Lemma all_rejected_no_discrepancy_witness :
  categorize_discrepancy
    [[Some (Response (status "400")); Some (Response (status "404"))];
     [Some (Response (status "500")); Some (Response (status "200"))];
     [Some (Response (status "411")); Some (Response (status "400"))]]
    [plain_server; requires_length; get_only]
  = NO_DISCREPANCY.
Proof. apply (all_rejected_no_discrepancy 2). repeat constructor. Defined.

(** X24: a request of version 0.9 accepted by the first server of a pair,
    against a response of the second server, whose profile does not allow
    HTTP/0.9, ends the comparison of the pair. *)
Theorem http_0_9_exception s1 s2 (q : HTTPRequest) (p : HTTPResponse) :
  version q = "0.9" → allows_http_0_9 s2 = false →
  compare_entries s1 s2 (Some (Request q)) (Some (Response p)) = Break.
Proof.
  intros Hv H09. rewrite compare_entries_table. unfold compare_rejection; simpl.
  by rewrite (bool_decide_eq_true_2 _ Hv), H09.
Qed.

Lemma http_0_9_exception_witness :
  compare_entries plain_server no_http_0_9
    (Some (Request http_0_9_request)) (Some (Response (status "505"))) = Break.
Proof. by apply http_0_9_exception. Defined.

Lemma normalize_request_no_quirks r s1 s2 :
  removal_keys s1 s2 = [] → size (header_name_translation s2) = 0 →
  normalize_request r s1 s2 = sort_request r.
Proof.
  intros Hks Hsize. rewrite normalize_request_eq. unfold removed_by.
  rewrite Hks, Hsize. simpl. by rewrite filter_all.
Qed.

Lemma sort_request_eq_same q1 q2 : sort_request q1 = sort_request q2 ↔ same_request q1 q2.
Proof.
  split.
  - intros [= Hm Hu Hv Hs Hb]. unfold same_request. repeat split; try done.
    by rewrite <- (sort_headers_Permutation (headers q1)), Hs, sort_headers_Permutation.
  - intros (Hm & Hu & Hv & Hb & Hp). unfold sort_request, with_headers.
    by rewrite Hm, Hu, Hv, Hb, (sort_headers_perm _ _ Hp).
Qed.
Lemma present_of_kind col :
  Forall (of_kind f) col ->
  exists l, List.filter (fun v => negb (is_missing v)) col = f <$> l /\
            forall a, a ∈ l <-> f a ∈ col.
Proof.
  induction 1 as [|v col Hv _ (l & Hl & Hmem)].
  - exists []. split; [done|]. intros a. rewrite !elem_of_nil. done.
  - destruct Hv as [Hv|(a & ->)].
    + exists l. simpl. rewrite Hv. simpl. split; [done|].
      intros a. rewrite elem_of_cons, Hmem. apply is_missing_NaN in Hv as ->.
      split; [tauto|]. intros [Ha|Ha]; [|done].
      pose proof (f_present a) as Hp. rewrite Ha in Hp. done.
    + exists (a :: l). simpl. rewrite f_present. simpl. rewrite Hl.
      split; [done|]. intros b. rewrite !elem_of_cons, Hmem.
      split; intros [Hb|Hb]; auto; left; [by subst | by apply f_inj].
Qed.

Lemma same_value_of_kind v c :
  of_kind f v -> of_kind f c -> same_value v c = true -> c = v.
Proof.
  unfold same_value. intros [Hv|(a & ->)] Hc.
  - rewrite Hv. intros Hm. apply is_missing_NaN in Hv, Hm. congruence.
  - rewrite f_present. destruct Hc as [Hc|(b & ->)].
    + by rewrite Hc.
    + rewrite f_present, f_compare. simpl. rewrite bool_decide_eq_true.
      intros H. apply compare_eq in H. by subst.
Qed.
-- -- --
▶ TASK
Word for word, restate the lines from the one holding "pose proof (f_present" to the last line of the records.

▶ THE ANSWER
      pose proof (f_present a) as Hp. rewrite Ha in Hp. done.
    + exists (a :: l). simpl. rewrite f_present. simpl. rewrite Hl.
      split; [done|]. intros b. rewrite !elem_of_cons, Hmem.
      split; intros [Hb|Hb]; auto; left; [by subst | by apply f_inj].
Qed.

Lemma same_value_of_kind v c :
  of_kind f v -> of_kind f c -> same_value v c = true -> c = v.
Proof.
  unfold same_value. intros [Hv|(a & ->)] Hc.
  - rewrite Hv. intros Hm. apply is_missing_NaN in Hv, Hm. congruence.
  - rewrite f_present. destruct Hc as [Hc|(b & ->)].
    + by rewrite Hc.
    + rewrite f_present, f_compare. simpl. rewrite bool_decide_eq_true.
      intros H. apply compare_eq in H. by subst.
Qed.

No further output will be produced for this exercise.